M. M. Satterfield*, G. R. Dyer*, D. A. Ross and W. J. McClain

Oak Ridge National Laboratory, Oak Ridge, Tennessee

Correspondence: For reprints contact: D. A. Ross, Medical Nuclear Instrumentation Group, Oak Ridge National Laboratory, P.O. Box Y, Oak Ridge, Tenn. 37830.

ABSTRACT

A flexible, modularly-designed pulse-height spectrometer has been developed and is now under field test. Although planned primarily for the field of nuclear medicine, this unit may be used in other scintillation spectrometry applications.
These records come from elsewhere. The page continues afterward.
(** X11. Whenever [solve] returns, the genotype it returns was itself
    ranked during the run, and no genotype ranked during the run (initial
    members, children, re-inserted best) has a rank above its rank. *)
Theorem returned_genotype_is_best_ranked (k n : Z) (w w' : W) (c : list bool) :
  run k n w = (Ok c, w') ->
  exists evs,
    calls w' = calls w ++ evs /\
    In c (ranked evs) /\
    forall c', In c' (ranked evs) -> ltb (rank_func c) (rank_func c') = false.
Proof.
  unfold solve. unfold bind at 1.
  destruct (seed n w) as [[l0|] w0] eqn:E0; [|discriminate].
  unfold bind at 1.
  destruct (steps n (Z.to_nat k) l0 w0) as [[l'|] w1] eqn:E1; [|discriminate].
  intros [= <- <-].
  destruct (seeding_leads n w l0 w0 E0) as (Hnext & evs0 & Hev0 & Hlead0).
  destruct (generations_leads n (Z.to_nat k) l0 l' w0 w1 evs0 Hnext Hlead0 E1)
    as (evs1 & Hev1 & Hsc & Hin & Hmax).
  exists (evs0 ++ evs1). split; [by rewrite Hev1, Hev0, app_assoc|].
  split; [exact Hin|]. intros c' Hc'. rewrite <- Hsc. by apply Hmax.
Qed.

End Maximality.

End SolverAccounting.

(** *** The added properties on concrete inputs *)

Lemma Zltb_negtrans (a b c : Z) :
  (a <? b) = false -> (b <? c) = false -> (a <? c) = false.
Proof. rewrite !Z.ltb_ge. lia. Qed.

Lemma mix_crossover_by_coins_witness :
  exists child,
    RandomMixCrossOver_call (H:=counter_engine)
      (mk_RandomMixCrossOver (H:=counter_engine) 1) [true; true; false] [false; true; true]
    = Some (child, @Build_RandomMixCrossOver counter_engine 4) /\
    length child = 3%nat /\
    child !! 0%nat = Some false /\ child !! 1%nat = Some true /\
    child !! 2%nat = Some true.
Proof.
  destruct (mix_crossover_by_coins (H:=counter_engine)
              (mk_RandomMixCrossOver (H:=counter_engine) 1)
              [true; true; false] [false; true; true])
    as (child & Hrun & Hlen & Hbits).
  { intros i c Hi _. apply lookup_lt_Some in Hi. exact Hi. }
  exists child. split; [exact Hrun|]. split; [exact Hlen|].
  split; [exact (Hbits 0%nat 1 eq_refl)|].
  split; [exact (Hbits 1%nat 0 eq_refl) | exact (Hbits 2%nat 1 eq_refl)].
Defined.

Lemma crossover_of_identical_parents_witness :
  0 <= 2 <= Z.of_nat 3 /\
  (exists self',
     RandomSplitCrossOver_call (H:=counter_engine)
       (mk_RandomSplitCrossOver (H:=counter_engine) 3 5) [true; false; true] [true; false; true]
     = Some ([true; false; true], self')) /\
  (exists self',
     RandomMixCrossOver_call (H:=counter_engine)
       (mk_RandomMixCrossOver (H:=counter_engine) 5) [true; false; true] [true; false; true]
     = Some ([true; false; true], self')).
Proof.
  destruct (crossover_of_identical_parents (H:=counter_engine)) as [Hsplit Hmix].
  split; [lia|]. split.
  - apply (Hsplit (mk_RandomSplitCrossOver (H:=counter_engine) 3 5) [true; false; true]).
    vm_compute. split; discriminate.
  - apply (Hmix (mk_RandomMixCrossOver (H:=counter_engine) 5) [true; false; true]).
Defined.

Lemma gated_crossover_recombines_witness :
  exists child w',
    CrossOverOnProbWrapper_call (H:=counter_engine)
      (make_cross_over_on_prob (H:=counter_engine) 5 (1 # 2)
         (mk_RandomMixCrossOver (H:=counter_engine) 1))
      [true; true; false] [false; true; true] = Some (child, w') /\
    length child = 3%nat /\
    forall i, child !! i = [true; true; false] !! i \/
              child !! i = [false; true; true] !! i.
Proof.
  destruct (gated_crossover_recombines (H:=counter_engine) 3 (fun _ => True)
              (mix_recombines (H:=counter_engine) 3)
              (make_cross_over_on_prob (H:=counter_engine) 5 (1 # 2)
                 (mk_RandomMixCrossOver (H:=counter_engine) 1))
              [true; true; false] [false; true; true] I eq_refl eq_refl)
    as (child & w' & Hrun & _ & Hlen & Hbits).
  exists child, w'. split; [exact Hrun|]. split; [exact Hlen | exact Hbits].
Defined.

Lemma cross_over_all_recombines_witness :
  exists children f',
    cross_over_all (mk_RandomSplitCrossOver (H:=counter_engine) 3 0)
      [([true; true; true], [false; false; false]);
       ([true; false; true], [false; true; false])] = Some (children, f') /\
    length children = 2%nat /\
    Forall (fun child => length child = 3%nat) children.
Proof.
  destruct (cross_over_all_recombines (H0:=RandomSplitCrossOver_functor (H:=counter_engine))
              3 (fun f => split_int_hi f = (Z.of_nat 3 - 1) mod size_t_modulus)
              [([true; true; true], [false; false; false]);
               ([true; false; true], [false; true; false])]
              (mk_RandomSplitCrossOver (H:=counter_engine) 3 0)
              (split_recombines (H:=counter_engine) 3 ltac:(lia) ltac:(reflexivity))
              eq_refl)
    as (children & f' & Hrun & _ & Hcount & Hlens).
  { repeat constructor. }
  exists children, f'. split; [exact Hrun|]. split; [exact Hcount | exact Hlens].
Defined.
Designed for use with a sodium iodide detector, the instrument covers an energy range from a few keV to several MeV. The linear amplifier, with continuously variable gain from 30 to above 3,000, is linear to an output voltage of 10 volts, and may be operated in either single- or double-differentiating modes. The base line is stable at high counting rates, and pole zero compensation provides good overload performance. The pulse-height discriminator uses a zero crossover design with a window opening of up to 30% of the base level. A scaler-timer section provides preset time intervals from 0.1 to 200 min in convenient steps; it also provides preset counts ranging from 500 to 40,000 with the elapsed time displayed in steps of 0.01 min. A solid-state, series regulated supply provides high voltage for the photomultiplier tube, maintained to within 0.002% throughout a line-voltage range of 90 to 140 volts. The long-time drift is less than 0.025%/hr.

FOOTNOTES

* Present address: Oak Ridge Technical Enterprises Corp., 100 Midland Rd., Oak Ridge, Tenn. 37830.